Сжалась сильнее и затаила дыхание.
Тараканий шорох стих. Соломея скорее не услышала, а почуяла, что он стих. Боязливо приподняла одеяло, и в узкую щелку скользнул свет. Лампочка горела, тараканы исчезли.
Соломея вскочила, бросилась к двери. Толкнулась в нее острым плечом, но дверь оказалась снаружи запертой и даже не шелохнулась. Соломея отошла и села на раскладушку. Комната, освещенная лампочкой, предстала во всей своей обнаженности и запустении. Серела в углах и на потолках обвислая паутина, лежали на полу мусор и пыль, обои во многих местах отстали, и грязные, зашмыганные лохмотья напоминали развешенное как попало тряпье. Валялись возле плиты сухие картофельные очистки и битое стекло.

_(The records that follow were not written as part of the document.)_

Lemma trash_ids p t :
  NoDup (file_ids t) -> NoDup (map (fun f => fr_id (sf_row f)) (List.filter p (tb_files t))).
Proof.
  unfold file_ids. induction (tb_files t) as [|x fs IH]; [done|].
  cbn. intros [Hx Hnd]%NoDup_cons. destruct (p x); cbn; [|auto]. apply NoDup_cons.
  split; [|auto]. intros Hin. apply Hx. apply list_elem_of_fmap in Hin as (y & -> & Hy).
  apply (list_elem_of_fmap_2 (fun f => fr_id (sf_row f))). apply list_elem_of_In, List.filter_In in Hy as [Hy _].
  by apply list_elem_of_In.
Qed.

(** Deleting a list of rows of the user for good, one request each. *)
Lemma DeleteFiles_data e st l :
  unlocked e = true -> can_query e = true -> can_exec e = true -> count_ok e = true ->
  NoDup (file_ids (fm_tab st)) -> NoDup (map (fun f => fr_id (sf_row f)) l) ->
  (forall f, f ∈ l -> f ∈ tb_files (fm_tab st) /\ fr_owner (sf_row f) = user_of e) ->
  data_of (foldl (fun s f => fst (DeleteFile e s (fr_id (sf_row f)) "true")) st l)
  = purge (os (fe_req e)) (fun f => bool_decide (fr_id (sf_row f) ∈ map (fun g => fr_id (sf_row g)) l)) (data_of st).
Proof.
  intros Hu Hq Hx Hn. revert st. induction l as [|f l IH]; intros st Hnd Hndl Hl.
  { cbn [foldl]. rewrite purge_nothing; [done|]. intros f _. apply bool_decide_eq_false. apply not_elem_of_nil. }
  destruct (Hl f) as [Hf Ho]; [by left|]. apply NoDup_cons in Hndl as [Hfl Hndl]. cbn [foldl].
  pose proof (DeleteFile_data e st f Hu Hq Hx Hn Hnd Hf Ho) as Hd. set (st1 := fst (DeleteFile _ _ _ _)) in *.
  assert (fm_tab st1 = fst (delete_files (is_row (fr_id (sf_row f))) (fm_tab st))) as Ht.
  { change (fm_tab st1) with (data_of st1).1.1. by rewrite Hd, purge_tables. }
  rewrite IH, Hd, purge_purge.
  - apply purge_ext. intros g _. unfold is_row. cbn [map].
    destruct (String.eqb_spec (fr_id (sf_row g)) (fr_id (sf_row f))) as [He|Hne].
    + symmetry. apply bool_decide_eq_true. rewrite He. by left.
    + cbn [orb]. apply bool_decide_ext. rewrite elem_of_cons. naive_solver.
  - rewrite Ht. by apply (trash_ids (fun g => negb (is_row (fr_id (sf_row f)) g))).
  - done.
  - intros g Hg. destruct (Hl g) as [Hgt Hgo]; [by right|]. split; [|done]. rewrite Ht. cbn.
    apply list_elem_of_In, List.filter_In. rewrite <- list_elem_of_In. split; [done|].
    apply negb_true_iff, String.eqb_neq. intros He. apply Hfl. rewrite <- He.
    by apply (list_elem_of_fmap_2 (fun f => fr_id (sf_row f))).
Qed.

Ничем живым в комнате не пахло.
Соломея наклонилась, провела ладонью по полу и оставила в пыли полукруглый след. «Он придет. Он не может не прийти. А я буду его ждать и буду… – обвела взглядом комнату, – буду готовиться».

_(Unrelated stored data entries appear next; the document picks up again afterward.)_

(* ===== verification/FileVault.v ===== *)
(** * What a locked vault is protected from

    Frame lemmas: a statement that touches no row of the vault leaves the
    vault's rows as they are, and a folder outside the vault has nothing of
    the vault below it. *)

From S2P Require Import Prelude GoStrings FileSys CryptoPrims CryptoStream CryptoStreamFacts CAS CASProps UploadSession VaultTree Auth UploadCtrl UploadFacts FileDownload FileTable FileOps FileOpsFacts FileOpsInv FileTrash.

#[local] Open Scope string_scope.
#[local] Open Scope list_scope.
#[local] Open Scope Z_scope.

(** ** The forest *)

Lemma unique_folder t f g :
  tables_ok t -> f ∈ tb_folders t -> g ∈ tb_folders t -> fo_id f = fo_id g -> f = g.
Proof.
  intros [Hnd _ _ _] [i Hi]%list_elem_of_lookup [j Hj]%list_elem_of_lookup He.
  assert (folder_ids t !! i = Some (fo_id g)) as Hi' by (unfold folder_ids; rewrite list_lookup_fmap, Hi; cbn; by rewrite He).
  assert (folder_ids t !! j = Some (fo_id g)) as Hj' by (unfold folder_ids; by rewrite list_lookup_fmap, Hj).
  pose proof (NoDup_lookup _ _ _ _ Hnd Hi' Hj'). subst j. congruence.
Qed.

Lemma parent_unique t p q c :
  tables_ok t -> is_child (query_links (links_of t)) p c -> is_child (query_links (links_of t)) q c -> p = q.
Proof.
  intros Hok (_ & f & Hf & Hfc & Hfp)%links_child (_ & g & Hg & Hgc & Hgp)%links_child.
  assert (f = g) as -> by (apply (unique_folder t); congruence). congruence.
Qed.

(** Of two folders above a third, one is above the other. *)
Lemma ancestors_comparable t a b x :
  tables_ok t -> rtc (is_child (query_links (links_of t))) a x -> rtc (is_child (query_links (links_of t))) b x ->
  rtc (is_child (query_links (links_of t))) a b \/ rtc (is_child (query_links (links_of t))) b a.
Proof.
  intros Hok Ha. revert x Ha b. apply (rtc_ind_r (fun x => forall b, rtc _ b x -> rtc _ a b \/ rtc _ b a)).
  - intros b Hb. by right.
  - intros y z Hay Hyz IH b Hb. apply rtc_inv_r in Hb as [->|(w & Hbw & Hwz)].
    + left. by eapply rtc_r.
    + rewrite (parent_unique t w y z Hok Hwz Hyz) in Hbw. by apply IH.
Qed.

(** Nothing of the vault is below a folder outside it. *)
Lemma outside_disjoint t id x :
  tables_ok t -> ~ in_vault (links_of t) id -> in_vault (links_of t) x -> x ∉ subtree t id.
Proof.
  intros Hok Hid Hx Hs%subtree_spec. destruct (ancestors_comparable t "f2" id x Hok Hx Hs) as [|Hr]; [done|].
  apply rtc_inv_r in Hr as [->|(p & _ & Hp)]; [by apply Hid, rtc_refl|].
  apply links_child in Hp as (_ & f & Hf & Hfid & Hp). rewrite (tk_roots t Hok f Hf) in Hp; [done|].
  rewrite Hfid. set_solver.
Qed.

Поверив, что Павел вернется, что оставил он ее лишь по крайней надобности, о которой расскажет сам, Соломея успокоилась. Душа утихомирилась.
«Уж ты сыт ли, не сыт – в печаль не вдавайся…» – вспомнились слова из песни, и она пропела их, наполняя безмолвие комнаты живым звуком.
Дверцы деревянного шкафчика – настежь. Что тут? Ага, тряпка, посуда, конечно, грязная, посуду – отдельно; веник, ведро – в самый раз. Веник обмотала тряпкой, сняла паутину в углах и на потолке, комната сразу расширилась во все стороны. Ободрала лохмы обоев, закрыла прорехи старыми газетами. Комната сразу стала уютней и представилась Соломее ее собственной, будто она давно здесь жила, потом отъехала по делам, а вот теперь вернулась. Руки сами все делали. Знали, что взять, куда поставить. Откуда же они знали, если Соломея никогда своего жилья не имела и никогда не убиралась вот так, ожидая другого человека? «Значит… – Не нашла подходящего объяснения и решила: – Правильно. Все, что делаю – правильно. А откуда и зачем, я не знаю. Видно, так угодно».